[[ Information supplied open ]]

Lemma trim_one s : head s ≠ Some 0x20 → trim_spaces (0x20 :: s) = s.
Proof.
  intros Hs. unfold trim_spaces. destruct s as [|c s]; [done|]. rewrite (position_at _ [0x20] c s); [done|by constructor|].
  destruct (Z.eqb_spec c 0x20) as [->|]; [by destruct Hs|done].
Qed.
Lemma four_clean n : 0 ≤ n < 2 ^ 24 → Forall (λ c, is_ascii_whitespace c = false) (b64_four n).
Proof.
  change (2 ^ 24) with 16777216. intros Hn. unfold b64_four. cbn [map].
  repeat (apply Forall_cons_2; [apply b64_char_spec; Z.to_euclidean_division_equations; lia|]). apply Forall_nil_2.
Qed.
Lemma encode_clean bs : bytes_ok bs → Forall (λ c, is_ascii_whitespace c = false) (base64_encode bs).
Proof.
  change (bytes_ok bs) with (Forall is_byte bs). induction bs as [|x|x y|x y z bs IH] using bytes_by_three; intros Hbs; [constructor|..]; cbn [base64_encode];
    unfold is_byte in Hbs; repeat (let H := fresh "Hb" in apply Forall_cons_iff in Hbs as [H Hbs]); apply Forall_app; split; try (by repeat constructor).
  - apply Forall_take, four_clean. change (2 ^ 24) with 16777216. lia.
  - apply Forall_take, four_clean. change (2 ^ 24) with 16777216. lia.
  - apply four_clean. change (2 ^ 24) with 16777216. lia.
  - by apply IH.
Qed.
Lemma filter_clean l : Forall (λ c, is_ascii_whitespace c = false) l → List.filter (λ c, negb (is_ascii_whitespace c)) l = l.
Proof. induction 1 as [|c l Hc _ IH]; [done|]. cbn [List.filter]. by rewrite Hc, IH. Qed.
Lemma attr_line_split a : attr_line a = a.1 ++ 0x3A :: match a.2 with Attr_Text s => 0x20 :: s | Attr_Binary bs => 0x3A :: 0x20 :: base64_encode bs end.
Proof. unfold attr_line. by destruct a.2. Qed.
Lemma parse_attr_line a n : attr_ok a → parse_attribute_line (attr_line a) n = Ok a.
Proof.
  intros (_ & Hcolon & _ & Hv). unfold parse_attribute_line. rewrite attr_line_split, split_once_at by done. cbn [ok_or result_bind].
  destruct a as [name [s|bs]]; cbn [fst snd] in *.
  - change (strip_prefix [0x3A] (0x20 :: s)) with (@None bytes). cbn iota. by rewrite trim_one.
  - change (strip_prefix [0x3A] (0x3A :: 0x20 :: base64_encode bs)) with (strip_prefix [0x3A] ([0x3A] ++ 0x20 :: base64_encode bs)).
    rewrite strip_prefix_app. cbn [List.filter]. change (negb (is_ascii_whitespace 0x20)) with false. cbn iota.
    rewrite filter_clean by by apply encode_clean. by rewrite base64_roundtrip.
Qed.
Lemma attr_line_read n a rest recs cur : attr_ok a → records_of ((n, attr_line a) :: rest) recs cur = records_of rest recs (cur ++ [attr_read a]).
Proof.
  intros Ha. pose proof (parse_attr_line a n Ha) as Hp. destruct Ha as ((c & s & Hname & Hc1 & Hc2 & Hc3) & Hcolon & Hver & _).
  assert (strip_prefix (bytes_of_string "version:") (attr_line a) = None) as Hnv.
  { destruct (strip_prefix _ (attr_line a)) as [r|] eqn:Hr; [|done]. apply strip_prefix_Some in Hr. rewrite attr_line_split in Hr.
    assert (split_once 0x3A (a.1 ++ 0x3A :: match a.2 with Attr_Text s => 0x20 :: s | Attr_Binary bs => 0x3A :: 0x20 :: base64_encode bs end) = Some (bytes_of_string "version", r)) as Hs.
    { rewrite Hr. change (bytes_of_string "version:" ++ r) with (bytes_of_string "version" ++ 0x3A :: r). apply split_once_at. by_decide. }
    rewrite split_once_at in Hs by done. by injection Hs as Hs _. }
  cbn [records_of]. destruct (attr_line a) as [|c' l] eqn:Hline; [rewrite attr_line_split, Hname in Hline; done|].
  assert (c' = c) as ->. { rewrite attr_line_split, Hname in Hline. by injection Hline as <-. }
  destruct (Z.eqb_spec c 0x23); [done|]. rewrite Hnv, Hp. cbn [result_bind]. unfold attr_read. rewrite <- canonical_name_read. by destruct a.
Qed.
Lemma note_read n l rest recs cur : note l → records_of ((n, l) :: rest) recs cur = records_of rest recs cur.
Proof.
  intros [(s & ->)|(s & ->)]; [done|]. cbn [records_of]. rewrite strip_prefix_app. done.
Qed.
Lemma blank_read n rest recs cur : records_of ((n, []) :: rest) recs cur = records_of rest (recs ++ match cur with [] => [] | _ => [mkLdifRecord cur] end) [].
Proof. cbn [records_of]. destruct cur; [by rewrite app_nil_r|done]. Qed.
Lemma attrs_read r ls nums rest recs cur : attrs_lines r ls → map snd nums = ls →
  records_of (nums ++ rest) recs cur = records_of rest recs (cur ++ map attr_read r).
Proof.
  intros Ha. revert nums cur. induction Ha as [|a r ls Ha _ IH|s r ls Hs _ IH]; intros nums cur Hn.
  - destruct nums; [|done]. by rewrite app_nil_r.
  - destruct nums as [|[n l] nums]; [done|]. cbn [map snd] in Hn. injection Hn as -> Hn. cbn [app]. rewrite attr_line_read, (IH nums) by done. by rewrite <- app_assoc.
  - destruct nums as [|[n l] nums]; [done|]. cbn [map snd] in Hn. injection Hn as -> Hn. cbn [app]. by rewrite note_read, (IH nums).
Qed.
Lemma notes_read ns nums rest recs cur : Forall note ns → map snd nums = ns → records_of (nums ++ rest) recs cur = records_of rest recs cur.
Proof.
  intros Hn. revert nums. induction Hn as [|s ns Hs _ IH]; intros [|[n l] nums] Hnums; try done. cbn [map snd app] in *. injection Hnums as -> Hnums.
  by rewrite note_read, IH.
Qed.
Definition read_record (r : list (bytes * LdifValue)) : LdifRecord := mkLdifRecord (map attr_read r).
Lemma doc_read rs logical nums recs : doc_lines rs logical → map snd nums = logical → records_of nums recs [] = Ok (recs ++ map read_record rs).
Proof.
  intros Hd. revert nums recs. induction Hd as [|rs ls _ IH|rs ns ls Hns _ IH|r ls Hr Ha|r rs ls ls' Hr Ha _ IH]; intros nums recs Hn.
  - destruct nums; [|done]. cbn. by rewrite app_nil_r.
  - destruct nums as [|[n l] nums]; [done|]. cbn [map snd] in Hn. injection Hn as -> Hn. rewrite blank_read, app_nil_r. by apply IH.
  - apply map_eq_app in Hn as (n1 & n2 & -> & Hn1 & Hn2). rewrite (notes_read ns) by done. by apply IH.
  - rewrite <- (app_nil_r nums), (attrs_read r ls) by done. cbn [app map records_of]. unfold read_record. destruct r as [|a r]; [done|]. done.
  - apply map_eq_app in Hn as (n1 & n2 & -> & Hn1 & Hn2). destruct n2 as [|[n l] n2]; [done|]. cbn [map snd] in Hn2. injection Hn2 as -> Hn2.
    rewrite (attrs_read r ls) by done. cbn [app]. rewrite blank_read. destruct r as [|a r]; [done|]. cbn [map app]. rewrite (IH n2) by done.
    cbn [map]. by rewrite <- app_assoc.
Qed.

(** The first line starts as the text does. *)
Lemma str_lines_first c s : c ≠ 0x0A → c ≠ 0x0D → ∃ l ls, str_lines (c :: s) = (c :: l) :: ls.
Proof.
  intros Hn Hr. unfold str_lines. cbn [split]. rewrite (proj2 (Z.eqb_neq _ _) Hn). pose proof (split_not_nil 0x0A s) as Hne.
  destruct (split 0x0A s) as [|p [|q ps]]; [done|by exists p, []|]. cbn [removelast map app]. unfold strip_cr.
  destruct (list.last (c :: p)) as [x|] eqn:Hx; [|by eexists p, _]. destruct (Z.eqb_spec x 0x0D) as [->|]; [|by eexists p, _].
  destruct p as [|y p]; [injection Hx as ->; done|]. by eexists (removelast (y :: p)), _.
Qed.
Lemma str_lines_other c s : c = 0x0A ∨ c = 0x0D → ∃ l ls, str_lines (c :: s) = l :: ls ∧ continuation l = None.
Proof.
  intros Hc. unfold str_lines. cbn [split]. pose proof (split_not_nil 0x0A s) as Hne.
  destruct Hc as [-> | ->]; cbn [Z.eqb Pos.eqb]; destruct (split 0x0A s) as [|p ps]; try done.
  - exists [], (map strip_cr (removelast (p :: ps)) ++ match list.last (p :: ps) with Some [] | None => [] | Some l => [l] end).
    split; [|done]. change (removelast ([] :: p :: ps)) with ([] :: removelast (p :: ps)). done.
  - destruct ps as [|q ps]; [by eexists _, []|]. cbn [removelast map app]. eexists _, _. split; [reflexivity|]. unfold strip_cr.
    destruct (list.last (0x0D :: p)) as [x|]; [|done]. destruct (x =? 0x0D); [|done]. by destruct p.
Qed.
Lemma unfold_no_orphan k raws logical n : logical ≠ [] → unfold_lines k raws logical ≠ Err (Ldif_OrphanContinuation n).
Proof.
  revert k logical. induction raws as [|raw raws IH]; intros k logical Hl; [done|]. cbn [unfold_lines].
  destruct (continuation raw) as [rest|]; [|apply IH; by destruct logical]. destruct logical as [|x logical _] using rev_ind; [done|].
  unfold push_last. rewrite list.last_snoc. destruct x as [m l]. cbn [mbind option_bind ok_or result_bind]. apply IH. by destruct (removelast _).
Qed.
Lemma records_no_orphan logical recs cur n : records_of logical recs cur ≠ Err (Ldif_OrphanContinuation n).
Proof.
  revert recs cur. induction logical as [|[k line] logical IH]; intros recs cur; [by destruct cur|]. cbn [records_of].
  destruct line as [|c line]; [destruct cur; apply IH|]. destruct (c =? 0x23); [apply IH|]. destruct (strip_prefix _ _); [apply IH|].
  destruct (parse_attribute_line (c :: line) k) as [[name value]|e|] eqn:Hp; cbn [result_bind]; [apply IH| |done].
  revert Hp. unfold parse_attribute_line. destruct (split_once _ _) as [[a b]|]; cbn [ok_or result_bind]; [|by intros [= <-]].
  destruct (strip_prefix [0x3A] b); [|done]. destruct (base64_decode_strict _); cbn [ok_or result_bind]; [done|by intros [= <-]].
Qed.
Lemma orphan_first text n : ldif_parse text = Err (Ldif_OrphanContinuation n) ↔ n = 1 ∧ (head text = Some 0x20 ∨ head text = Some 0x09).
Proof.
  unfold ldif_parse. split.
  - destruct (unfold_lines 1 (str_lines text) []) as [logical|e|] eqn:Hu; cbn [result_bind]; [by intros ?%records_no_orphan| |done]. intros [= ->].
    destruct text as [|c s]; [done|]. destruct (decide (c = 0x0A ∨ c = 0x0D)) as [Hc|Hc].
    { destruct (str_lines_other c s Hc) as (l & ls & Hl & Hcont). rewrite Hl in Hu. cbn [unfold_lines] in Hu. rewrite Hcont in Hu. by apply unfold_no_orphan in Hu. }
    destruct (str_lines_first c s) as (l & ls & Hl); [naive_solver..|]. rewrite Hl in Hu. cbn [unfold_lines] in Hu.
    destruct (continuation (c :: l)) as [rest|] eqn:Hcont; [|by apply unfold_no_orphan in Hu]. cbn in Hu. injection Hu as <-. split; [done|].
    revert Hcont. unfold continuation. destruct (strip_prefix [0x20] (c :: l)) as [r|] eqn:H1; [apply strip_prefix_Some in H1; injection H1 as -> _; by left|].
    intros H2%strip_prefix_Some. injection H2 as -> _. by right.
  - intros [-> Hh]. destruct text as [|c s]; [by destruct Hh|]. cbn [head] in Hh.
    destruct (str_lines_first c s) as (l & ls & Hl); [destruct Hh as [[= ->]|[= ->]]; done..|]. rewrite Hl. cbn [unfold_lines].
    assert (continuation (c :: l) = Some l) as -> by (destruct Hh as [[= ->]|[= ->]]; done). done.
Qed.

(** C40: An LDIF file gives back the records written in it. However its lines are folded and
    ended, and whatever comments, version lines and blank lines stand between, each record
    is read with its attributes in order: the name up to its options with its capitals as
    small letters, a text value without the space ahead of it, a binary value as the octets
    that were encoded in base 64. A continuation is an orphan only as the first line of all:
    after a comment, a version or a blank line it continues that line, although the error is
    documented for a continuation ahead of any attribute. *)
Theorem ldif_roundtrip rs logical phys ws :
  doc_lines rs logical → Forall2 folded logical phys → map fst ws = concat phys → Forall ended_ok ws →
  ldif_parse (concat (map ended ws)) = Ok (map read_record rs) ∧
  ∀ text n, ldif_parse text = Err (Ldif_OrphanContinuation n) ↔ n = 1 ∧ (head text = Some 0x20 ∨ head text = Some 0x09).
Proof.
  intros Hd Hf Hw Hok. split; [|exact orphan_first]. unfold ldif_parse. rewrite str_lines_ended, Hw by done. destruct (unfold_folded logical phys 1 [] Hf) as (out & -> & Hout).
  cbn [result_bind app]. by rewrite (doc_read rs logical out []).
Qed.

[[ Information supplied closed ]]

### What is expected
In the entries above, locate every line with the word "constructor" and copy it.

### Result of this task
  intros Hs. unfold trim_spaces. destruct s as [|c s]; [done|]. rewrite (position_at _ [0x20] c s); [done|by constructor|].
  change (bytes_ok bs) with (Forall is_byte bs). induction bs as [|x|x y|x y z bs IH] using bytes_by_three; intros Hbs; [constructor|..]; cbn [base64_encode];
    unfold is_byte in Hbs; repeat (let H := fresh "Hb" in apply Forall_cons_iff in Hbs as [H Hbs]); apply Forall_app; split; try (by repeat constructor).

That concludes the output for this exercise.